Why Choose PDFdrive for Your Free A Concise Introduction to Decentralized POMDPs Download?

100% Free: No hidden fees or subscriptions required for one book every day.
No Registration: Immediate access is available without creating accounts for one book every day.
Safe and Secure: Clean downloads without malware or viruses
Multiple Formats: PDF, MOBI, Mpub,... optimized for all devices
Educational Resource: Supporting knowledge sharing and learning

Frequently Asked Questions

Is it really free to download A Concise Introduction to Decentralized POMDPs PDF?

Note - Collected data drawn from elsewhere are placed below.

(* ===== verification/RpcClientModel.v ===== *)
(** * The client loop

    Module [RpcClient]: run_client_CPC of rpc/rpc.h with client_worker, for any
    application.  The coroutines of a client thread are suspended either at the
    sink() of client_worker or inside cworker_new_request; the application says what
    a coroutine does between two suspensions.  One turn of the loop starts the free
    coroutines, goes on with those whose one-sided operations are done, and hands
    every reply polled to its coroutine. *)

From S2P Require Import Prelude.

Module RpcClient.

(** kCoroWorkerNum *)
Definition kConfigCoroCnt : Z := 64.

Section loop.
(** The state of the application, what a coroutine keeps on its stack, the replies. *)
Context {A F R : Type}.

(** struct CoroCtx; [msg_ptr] is not initialised. *)
Record CoroCtx := mkCoro { free : bool; msg_ptr : option R; async_op_cnt : Z }.

Definition with_free (x : CoroCtx) (b : bool) : CoroCtx := mkCoro b (msg_ptr x) (async_op_cnt x).
Definition with_msg (x : CoroCtx) (r : R) : CoroCtx := mkCoro (free x) (Some r) (async_op_cnt x).
Definition with_ops (x : CoroCtx) (n : Z) : CoroCtx := mkCoro (free x) (msg_ptr x) n.

Definition add_op_cnt (x : CoroCtx) : CoroCtx :=
  with_ops x (if async_op_cnt x =? -1 then 1 else signed 32 (async_op_cnt x + 1)).

(** What a coroutine can change. *)
Record thread := mkThread { app : A; coro_ctx : list CoroCtx }.

Definition with_app (t : thread) (a : A) : thread := mkThread a (coro_ctx t).

Definition update_ctx (t : thread) (i : Z) (g : CoroCtx -> CoroCtx) : outcome thread :=
  let! x := load (coro_ctx t) i in
  let! xs := store (coro_ctx t) i (g x) in
  Done (mkThread (app t) xs).

(** The application: a new request, and going on from where a coroutine suspended;
    both end in a suspension ([Some]) or at the end of cworker_new_request. *)
Context (cworker_new_request : thread -> Z -> outcome (thread * option F)).
Context (cworker_resume : thread -> Z -> F -> outcome (thread * option F)).
Context (client_get_cid : thread -> R -> outcome (thread * Z)).

(** [None] in [coro_slave]: at a sink() of client_worker. *)
Record client := mkClient { th : thread; coro_slave : list (option F) }.

Definition with_th (c : client) (t : thread) : client := mkClient t (coro_slave c).

(** The body of client_worker from one sink() to the next: the call of a slave. *)
Definition call_slave (c : client) (i : Z) : outcome client :=
  let! fr := load (coro_slave c) i in
  let! (t, r) := match fr with
                 | None => let! t := update_ctx (th c) i (fun x => with_free x false) in cworker_new_request t i
                 | Some l => cworker_resume (th c) i l
                 end in
  let! t := match r with
            | None => update_ctx t i (fun x => with_free x true)
            | Some _ => Done t
            end in
  let! s := store (coro_slave c) i r in
  Done (mkClient t s).

Context (after_process_reply : client -> R -> Z -> outcome client).

(** One round of the loop over the coroutines. *)
Definition start_coro (c : client) (i one_side : Z) : outcome (client * Z) :=
  let! x := load (coro_ctx (th c)) i in
  let! c := if free x then call_slave c i else Done c in
  let! x := load (coro_ctx (th c)) i in
  let! c := (if (async_op_cnt x =? 0) && negb (free x) then
               let! t := update_ctx (th c) i (fun x => with_ops x (-1)) in call_slave (with_th c t) i
             else Done c) in
  let! x := load (coro_ctx (th c)) i in
  let n := async_op_cnt x in
  Done (c, if negb (n =? 0) && negb (n =? -1) then signed 32 (one_side + n) else one_side).

Fixpoint start_coros (ids : list Z) (c : client) (one_side : Z) : outcome (client * Z) :=
  match ids with
  | [] => Done (c, one_side)
  | i :: ids => let! (c, one_side) := start_coro c i one_side in start_coros ids c one_side
  end.

(** The completions of one-sided operations, each with its coroutine. *)
Fixpoint complete_ops (t : thread) (ids : list Z) : outcome thread :=
  match ids with
  | [] => Done t
  | i :: ids => let! t := update_ctx t i (fun x => with_ops x (signed 32 (async_op_cnt x - 1))) in complete_ops t ids
  end.

Definition serve_reply (c : client) (reply : R) : outcome client :=
  let! (t, c_id) := client_get_cid (th c) reply in
  let c := with_th c t in
  if c_id =? -1 then Done c
  else
    let! t := update_ctx (th c) c_id (fun x => with_msg x reply) in
    let! c := call_slave (with_th c t) c_id in
    after_process_reply c reply c_id.

Fixpoint serve_replies (c : client) (rs : list R) : outcome client :=
  match rs with
  | [] => Done c
  | r :: rs => let! c := serve_reply c r in serve_replies c rs
  end.

(** One turn: [ops] are the completions and [replies] the replies the device has;
    at most 16 of each are taken, and poll_cq_try refuses a negative number. *)
Definition turn (FLAGS_coro_num : Z) (c : client) (ops : list Z) (replies : list R) : outcome client :=
  let! (c, one_side) := start_coros (seqZ 0 FLAGS_coro_num) c 0 in
  let! t := (if one_side =? 0 then Done (th c)
             else if one_side <? 0 then Fault ProcessExit
             else complete_ops (th c) (take (Z.to_nat (Z.min one_side 16)) ops)) in
  serve_replies (with_th c t) (take 16 replies).

(** What run_client_CPC does before its loop: a slave runs up to the first sink()
    of client_worker.  [ctx] are the kCoroWorkerNum contexts as they were allocated. *)
Definition new_ctx : CoroCtx := mkCoro true None (-1).

Definition spawn (a : A) (FLAGS_coro_num : Z) : outcome client :=
  if (0 <=? FLAGS_coro_num) && (FLAGS_coro_num <=? kConfigCoroCnt) then
    Done (mkClient (mkThread a (replicate (Z.to_nat kConfigCoroCnt) new_ctx)) (replicate (Z.to_nat FLAGS_coro_num) None))
  else Fault OutOfBounds.
End loop.

#[global] Arguments CoroCtx : clear implicits.
#[global] Arguments thread : clear implicits.
#[global] Arguments client : clear implicits.
#[global] Arguments start_coro : simpl never.
#[global] Arguments serve_reply : simpl never.

(** ** Reasoning about turns *)
Section laws.
Context {A F R : Type}.
Context (nr : thread A R -> Z -> outcome (thread A R * option F)).
Context (re : thread A R -> Z -> F -> outcome (thread A R * option F)).
Context (gc : thread A R -> R -> outcome (thread A R * Z)).
Context (af : client A F R -> R -> Z -> outcome (client A F R)).
Notation client := (client A F R).
Implicit Types (c : client) (t : thread A R).

Lemma update_ctx_ok t i g x :
  zget (coro_ctx t) i = Some x -> update_ctx t i g = Done (mkThread (app t) (zset (coro_ctx t) i (g x))).
Proof.
  intros E. unfold update_ctx. rewrite (load_in_range _ _ _ E). cbn [obind].
  by rewrite store_in_range by (by eapply zget_Some_range).
Qed.

(** Calling a slave at the sink() of client_worker. *)
Lemma call_slave_new c i x t r :
  zget (coro_slave c) i = Some None -> zget (coro_ctx (th c)) i = Some x ->
  nr (mkThread (app (th c)) (zset (coro_ctx (th c)) i (with_free x false))) i = Done (t, Some r) ->
  call_slave nr re c i = Done (mkClient t (zset (coro_slave c) i (Some r))).
Proof.
  intros Es Ex Er. unfold call_slave. rewrite (load_in_range _ _ _ Es). cbn [obind].
  rewrite (update_ctx_ok _ _ _ _ Ex). cbn [obind]. rewrite Er. cbn [obind].
  by rewrite store_in_range by (by eapply zget_Some_range).
Qed.

(** Calling a slave inside cworker_new_request. *)
Lemma call_slave_resume c i l t r x :
  zget (coro_slave c) i = Some (Some l) -> re (th c) i l = Done (t, r) -> zget (coro_ctx t) i = Some x ->
  call_slave nr re c i =
    Done (mkClient (if r then t else mkThread (app t) (zset (coro_ctx t) i (with_free x true))) (zset (coro_slave c) i r)).
Proof.
  intros Es Er Ex. unfold call_slave. rewrite (load_in_range _ _ _ Es). cbn [obind]. rewrite Er. cbn [obind].
  destruct r; cbn [obind]; [|rewrite (update_ctx_ok _ _ _ _ Ex); cbn [obind]];
    by rewrite store_in_range by (by eapply zget_Some_range).
Qed.

(** An invariant of the calls of free coroutines holds after the loop over them; no
    one-sided operations. *)
Definition startable (P : client -> Prop) (i : Z) : Prop :=
  forall c, P c -> exists x, zget (coro_ctx (th c)) i = Some x /\ async_op_cnt x = -1 /\
    (free x = true -> exists c', call_slave nr re c i = Done c' /\ P c').

Lemma start_coro_rule P i c :
  startable P i -> P c -> exists c', start_coro nr re c i 0 = Done (c', 0) /\ P c'.
Proof.
  intros Hs Hp. destruct (Hs c Hp) as (x & Ex & Ea & Hf). unfold start_coro.
  rewrite (load_in_range _ _ _ Ex). cbn [obind].
  assert (exists c', (if free x then call_slave nr re c i else Done c) = Done c' /\ P c') as (c' & -> & Hc').
  { destruct (free x); [auto|]. by exists c. }
  cbn [obind]. destruct (Hs c' Hc') as (x' & Ex' & Ea' & _).
  rewrite !(load_in_range _ _ _ Ex'). cbn [obind]. rewrite Ea'. simpl. rewrite (load_in_range _ _ _ Ex'). cbn [obind].
  rewrite Ea'. simpl. by exists c'.
Qed.

Lemma start_coros_rule P ids c :
  Forall (startable P) ids -> P c -> exists c', start_coros nr re ids c 0 = Done (c', 0) /\ P c'.
Proof.
  intros Hs. revert c. induction Hs as [|i ids Hi _ IH]; intros c Hp; simpl; [by exists c|].
  destruct (start_coro_rule P i c Hi Hp) as (c' & -> & Hp'). cbn [obind]. auto.
Qed.

Lemma serve_replies_rule (Q : client -> list R -> Prop) rs c :
  (forall c r rs, Q c (r :: rs) -> exists c', serve_reply nr re gc af c r = Done c' /\ Q c' rs) ->
  Q c rs -> exists c', serve_replies nr re gc af c rs = Done c' /\ Q c' [].
Proof.
  intros Hs. revert c. induction rs as [|r rs IH]; intros c Hq; simpl; [by exists c|].
  destruct (Hs _ _ _ Hq) as (c' & -> & Hq'). cbn [obind]. auto.
Qed.

Lemma turn_rule (P : client -> Prop) (Q : client -> list R -> Prop) n c ops rs :
  (forall i, 0 <= i < n -> startable P i) ->
  (forall c, P c -> Q c (take 16 rs)) ->
  (forall c r rs, Q c (r :: rs) -> exists c', serve_reply nr re gc af c r = Done c' /\ Q c' rs) ->
  P c -> exists c', turn nr re gc af n c ops rs = Done c' /\ Q c' [].
Proof.
  intros Hs Hpq Hq Hp. unfold turn.
  destruct (start_coros_rule P (seqZ 0 n) c) as (c1 & -> & Hp1); [|done|].
  { rewrite Forall_forall. intros i Hi%elem_of_seqZ. apply Hs. lia. }
  cbn [obind]. simpl (0 =? 0). cbn iota. cbn [obind].
  apply serve_replies_rule; [done|]. destruct c1. by apply Hpq.
Qed.
End laws.
End RpcClient.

Yes, on https://PDFdrive.to you can download A Concise Introduction to Decentralized POMDPs by Frans A. Oliehoek, Christopher Amato (auth.) completely free. We don't require any payment, subscription, or registration to access this PDF file. For 3 books every day.

How can I read A Concise Introduction to Decentralized POMDPs on my mobile device?

After downloading A Concise Introduction to Decentralized POMDPs PDF, you can open it with any PDF reader app on your phone or tablet. We recommend using Adobe Acrobat Reader, Apple Books, or Google Play Books for the best reading experience.

Is this the full version of A Concise Introduction to Decentralized POMDPs?

Yes, this is the complete PDF version of A Concise Introduction to Decentralized POMDPs by Frans A. Oliehoek, Christopher Amato (auth.). You will be able to read the entire content as in the printed version without missing any pages.

Is it legal to download A Concise Introduction to Decentralized POMDPs PDF for free?

https://PDFdrive.to provides links to free educational resources available online. We do not store any files on our servers. Please be aware of copyright laws in your country before downloading.

The materials shared are intended for research, educational, and personal use in accordance with fair use principles.